Introduction
Published online by Cambridge University Press: 17 January 2023
Summary
Despite my intent to cut back a bit, we seem to have accumulated a full programme for the autumn. It is hard to say no to so many attractive and deserving requests … we have the usual mix of both the familiar and the new, with a particular highlight being the celebration of an opera anniversary on 30 November. I much look forward to receiving you into our home.
This is an extract from a recent email received by one of the editors of this volume. Although the word ‘salon’ was never used in many years of correspondence between the hosts and guests, the evenings always included live music by a mixture of professionals and proficient amateurs, framed by convivial conversation, set in a spacious, beautiful room lined with books and artworks, accompanied by light food and wine, and involving a wide social mix ranging from music students to wealthy patrons – in other words, a salon. Despite the recent rapid shift of entertainment and human interaction to the internet, this combination has lost none of its appeal, and the evenings were both well attended and greatly appreciated.

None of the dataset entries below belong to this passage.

(* ===== verification/Machine.v ===== *)
(** * The machine: arenas, frames, roots and callbacks

    lm-vm/src/machine: the state one machine executes on, and the operations
    every instruction is built from.  [stack.rs] gives the operand readers and
    the integer pairs, [heap.rs] the collection roots, allocation and the
    callback arena, [calls.rs] the frames.

    A call answers [machine A]: it may panic, and it answers a value or a fault
    together with the machine it leaves, because a fault keeps the operands it
    has consumed.  Vectors are lists in the order of the source, the top of a
    stack last.

    [Machine] has the fields these operations read.  The type environments of
    the world, which the source passes beside the machine, and the work tables
    of the heap are fields of it; resources, metrics and the scheduling state
    are not.  Native code is a parameter: the state it retains is a type of
    [MachineTypes], and [NativeFrames] writes it back into the arenas. *)

From stdpp Require Import base numbers option gmap list.
From S2P Require Import Prelude Fault Value Pages TextViews MapIndex Heap Objects Graph.

(** *** Data *)

Definition BAD_TYPE : FaultCode := TypeMismatch.
Definition BAD_STATE : FaultCode := MalformedState.

Inductive FrameCapture := CaptureClosure (r : ObjRef) | CaptureCallback (r : CallbackRef).

Definition capture_from_value (v : Value) : option FrameCapture :=
  match v with
  | VObj r => Some (CaptureClosure r)
  | VCallback r => Some (CaptureCallback r)
  | _ => None
  end.
Definition capture_value (c : FrameCapture) : Value :=
  match c with CaptureClosure r => VObj r | CaptureCallback r => VCallback r end.

Record Frame := mkFrame {
  fr_func : N;
  fr_block : N;
  fr_ip : N;
  fr_base_local : N;
  fr_base_operand : N;
  fr_closure : option FrameCapture;
  fr_env : TypeEnvId;
}.

Record CallbackDescriptor := mkCallback {
  cb_func : N;
  cb_captures : list Value;
  cb_env : TypeEnvId;
  cb_owner_depth : N;
}.

Record CallbackSlot := mkCallbackSlot {
  cs_generation : N;
  cs_descriptor : option CallbackDescriptor;
}.

(** The wait sources that hold a value: [WaitSource::Operation { ready }]. *)
Inductive WaitSource :=
| WaitReceive
| WaitDrive (target : N)
| WaitChoice (first second : N)
| WaitAny (roots : list N)
| WaitOperation (op : N) (ready : option Value).

Inductive Terminal := TerminalDone (v : Value) | TerminalFault (code : FaultCode).

Inductive Action := ActionPass | ActionBlock | ActionMock (r : ObjRef).

(** The limits of [VmConfig] that execution reads. *)
Record VmConfig := mkConfig {
  max_frames : N;
  max_stack_values : N;
  graph_limits : GraphLimits;
}.

(** *** Code that is not the interpreter's *)

(** What native execution retains across a quantum, the table of type
    environments of the world, and the host's answer to [try_reserve(1)] on an
    arena of that many callbacks. *)
Class MachineTypes := {
  NativeContinuation : Type;
  (** [extend_gc_roots]. *)
  continuation_roots : NativeContinuation → list ObjRef;
  TypeEnvs : Type;
  callback_reserve : N → bool;
}.

Section Machine.
Context `{PL : Payloads} `{HM : HostMemory} `{MT : MachineTypes}.

Record Machine := mkMachine {
  mc_heap : Heap;
  mc_scratch : GraphScratch;
  mc_frames : list Frame;
  mc_locals : list Value;
  mc_operands : list Value;
  mc_fuel : N;
  mc_pending : option (list Value);
  mc_waits : list (N * WaitSource);
  mc_mailbox : list Value;
  mc_terminal : option Terminal;
  mc_literals : list Value;
  mc_table : list Action;
  mc_start_body : option ObjRef;
  mc_regex_compile : option ObjRef;
  mc_callbacks : list CallbackSlot;
  mc_native : option NativeContinuation;
  mc_envs : TypeEnvs;
  mc_config : VmConfig;
}.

Indeed, salon-like gatherings have existed in one form or another since the symposia of Ancient Greece.3 But as with all evolving social practices, the salon resists clear-cut definitions; at its simplest, the term is synonymous with a space in a home for receiving guests (itself no straightforward description, as discussed below). However, ‘salons’ also frequently denoted formal associations of artists, writers and other members of the cultural professions, arguably the most famous of which is the Paris Salon, the annual exhibition of the Académie des Beaux-Arts. In musical composition, the word ‘salon’ in a work-title bore specific, often pejorative, stylistic connotations. Equally, many regular social events with salon-like attributes did not use that term; ‘social gathering’, ‘tea’, ‘soirée’, ‘matinée’, ‘afternoon tea’, ‘musical circle’, ‘Teeabend’ or ‘société’ abounded, and such names evoke the almost inevitable provision of food and drink, no matter how modest. More established gatherings were given distinctive, often whimsical names, like Fanny Hensel’s Sonntagsmusiken (Sunday Musicales), Johanna Kinkel’s Maikäferbund (May Beetle Association), Caroline and Wilhelmine Bardua’s Kaffeter (Coffee Club), Hedwig von Staegemann’s Donnerstag-Jugend (Thursday Youth), Marquise du Deffand’s bureau d’esprit (Room of Esprit) and Marquise de Rambouillet’s chambre bleue (Blue Room).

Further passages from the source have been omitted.